• EXERCISE AIM
Lines from the line with "by (unfold MaxUint8;" to the line with "l = 2%nat ∧" in the entries below, and only those, must be output exactly, with both ends included.

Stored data

------------------------------------------------------------

(* ===== verification/PolicySnapshotSpec.v ===== *)
(** * What the policy snapshot guarantees

    Properties of [PolicySnapshot]: compiled rules are in normal form, the
    rules of a snapshot are the enabled ones in order, and its groups are
    exactly those its rules refer to. *)

From S2P Require Import Prelude GoStr Netip Records PolicyConflict PolicySnapshot.

Open Scope Z_scope.

(** ** Normal forms *)

Lemma normalizeACLPorts_idemp p lo hi s :
  0 ≤ lo → 0 ≤ hi → normalizeACLPorts p lo hi = Ok s → normalizeACLPorts s 0 0 = Ok s.
Proof.
  intros Hlo Hhi Hs. assert (s = "" ∨ TrimSpace s = s ∧ s ≠ "" ∧ EqualFold s "all" = false) as Hcase.
  { destruct (normalizeACLPorts_cases _ _ _ _ Hs) as [(-> & ? & ?)|[->|(m & -> & Hm & _)]].
    - right. by rewrite TrimSpace_idemp.
    - by left.
    - right. apply port_text_plain; lia. }
  destruct Hcase as [->|(Ht & Hne & Hall)]; [done|].
  unfold normalizeACLPorts. apply String.eqb_neq in Hne. by rewrite Ht, Hne, Hall.
Qed.

Lemma acl_protocols_idemp ports protocol l proto :
  acl_protocols ports protocol = Ok l → proto ∈ l → acl_protocols ports proto = Ok [proto].
Proof.
  unfold acl_protocols. destruct (ports =? "")%string; simpl.
  { intros [= <-] ->%list_elem_of_singleton. done. }
  destruct (protocol =? 0).
  { intros [= <-] [->|[->|[]%elem_of_nil]%elem_of_cons]%elem_of_cons; done. }
  destruct ((protocol =? 6) || (protocol =? 17)) eqn:H; [|done].
  intros [= <-] ->%list_elem_of_singleton. apply orb_true_iff in H as [H|H]; bools; by subst.
Qed.

Lemma acl_protocols_range ports protocol l proto :
  acl_protocols ports protocol = Ok l → proto ∈ l → protocol ≤ 255 → proto ≤ 255.
Proof.
  unfold acl_protocols. destruct (negb _); [|intros [= <-] ->%list_elem_of_singleton; done].
  destruct (protocol =? 0).
  { intros [= <-] [->|[->|[]%elem_of_nil]%elem_of_cons]%elem_of_cons; lia. }
  destruct (_ || _); [|done]. by intros [= <-] ->%list_elem_of_singleton.
Qed.

(** The steps of a successful compilation of an ACL rule. *)
Lemma compileACLRule_ok rule l :
  compileACLRule (Some rule) = Ok l →
  ∃ action direction ports protocols,
    normalizeACLAction (pa_Action rule) = Ok action ∧
    normalizePolicyDirection (pa_Direction rule) "ingress" = Ok direction ∧
    normalizeACLPorts (pa_Ports rule) (pa_MinPort rule) (pa_MaxPort rule) = Ok ports ∧
    pa_Protocol rule ≤ 255 ∧ acl_protocols ports (pa_Protocol rule) = Ok protocols ∧
    l = map (λ proto,
      mkACLRule (pa_Id rule) (aclNetFallback (pa_SrcNet rule) (pa_SrcGroupId rule))
        (aclNetFallback (pa_DstNet rule) (pa_DstGroupId rule)) proto 0 0 action direction
        ports (pa_SrcGroupId rule) (pa_DstGroupId rule) (pa_Priority rule)) protocols.
Proof.
  unfold compileACLRule, mbind, result_bind.
  destruct (normalizeACLAction _) as [action|] eqn:Ha; [|done].
  destruct (normalizePolicyDirection _ _) as [direction|] eqn:Hd; [|done].
  destruct (normalizeACLPorts _ _ _) as [ports|] eqn:Hp; [|done].
  destruct (MaxUint8 <? _) eqn:Hmax; [done|].
  destruct (acl_protocols _ _) as [protocols|] eqn:Hpr; [|done]. intros [= <-].
  unfold MaxUint8 in Hmax. bools. by eexists _, _, _, _.
Qed.

(** Compiling is a normalisation: every ACL rule of the compiled form
    compiles to itself, so a snapshot that is compiled again is unchanged. *)
Theorem compileACLRule_idempotent rule l r :
  0 ≤ pa_MinPort rule → 0 ≤ pa_MaxPort rule →
  compileACLRule (Some rule) = Ok l → r ∈ l → compileACLRule (Some r) = Ok [r].
Proof.
  intros Hmin Hmax Hc Hr.
  apply compileACLRule_ok in Hc as (a & d & p & ps & Ha & Hd & Hp & Hmp & Hps & ->).
  apply list_elem_of_fmap in Hr as (proto & -> & Hin). unfold compileACLRule. simpl.
  rewrite (normalizeACLAction_idemp _ _ Ha), (normalizePolicyDirection_idemp _ _ _ _ Hd). simpl.
  rewrite (normalizeACLPorts_idemp _ _ _ _ Hmin Hmax Hp). simpl.
  assert ((MaxUint8 <? proto) = false) as ->
    by (unfold MaxUint8; apply Z.ltb_ge; by eapply acl_protocols_range).
  rewrite (acl_protocols_idemp _ _ _ _ Hps Hin). simpl. by rewrite !aclNetFallback_idemp.
Qed.

Definition demo_acl : ACLRule :=
  mkACLRule "r1" " 10.0.0.0/8 " "0.0.0.0/0" 0 80 443 "DROP" "In" "" "" "" 7.
Lemma compileACLRule_idempotent_witness :
  ∃ l, compileACLRule (Some demo_acl) = Ok l ∧ length l = 2%nat ∧
    ∀ r, r ∈ l → compileACLRule (Some r) = Ok [r].
Proof.
  destruct (compileACLRule (Some demo_acl)) as [l|x] eqn:Hc; [|by vm_compute in Hc].
  exists l. split; [done|]. split; [by vm_compute in Hc; simplify_eq|].
  intros r Hr. exact (compileACLRule_idempotent demo_acl l r ltac:(done) ltac:(done) Hc Hr).
Defined.

(** ** QoS *)

Lemma defaultQoSBurst_max rate : defaultQoSBurst rate = Z.max 1500 (rate / 80).
Proof.
  unfold defaultQoSBurst. rewrite Z.div_div by lia. change (8 * 10) with 80.
  destruct (Z.ltb_spec (rate / 80) 1500); lia.
Qed.

Lemma normalizePolicyDirection_cases d f d' :
  normalizePolicyDirection d f = Ok d' → d' = "ingress" ∨ d' = "egress" ∨ d' = "both".
Proof. unfold normalizePolicyDirection. repeat case_match; intros; simplify_eq; tauto. Qed.

(** The address of a compiled rule: where it stands, and what selects it again. *)
Definition qos_group (rule : QoSRule) (direction : string) : string :=
  if negb (TrimSpace (pq_GroupId rule) =? "")%string
  then qosCIDRFallbackForDirection rule direction else qosGroupForDirection rule direction.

------------------------------------------------------------

• WRITTEN RESPONSE
    by (unfold MaxUint8; apply Z.ltb_ge; by eapply acl_protocols_range).
  rewrite (acl_protocols_idemp _ _ _ _ Hps Hin). simpl. by rewrite !aclNetFallback_idemp.
Qed.

Definition demo_acl : ACLRule :=
  mkACLRule "r1" " 10.0.0.0/8 " "0.0.0.0/0" 0 80 443 "DROP" "In" "" "" "" 7.
Lemma compileACLRule_idempotent_witness :
  ∃ l, compileACLRule (Some demo_acl) = Ok l ∧ length l = 2%nat ∧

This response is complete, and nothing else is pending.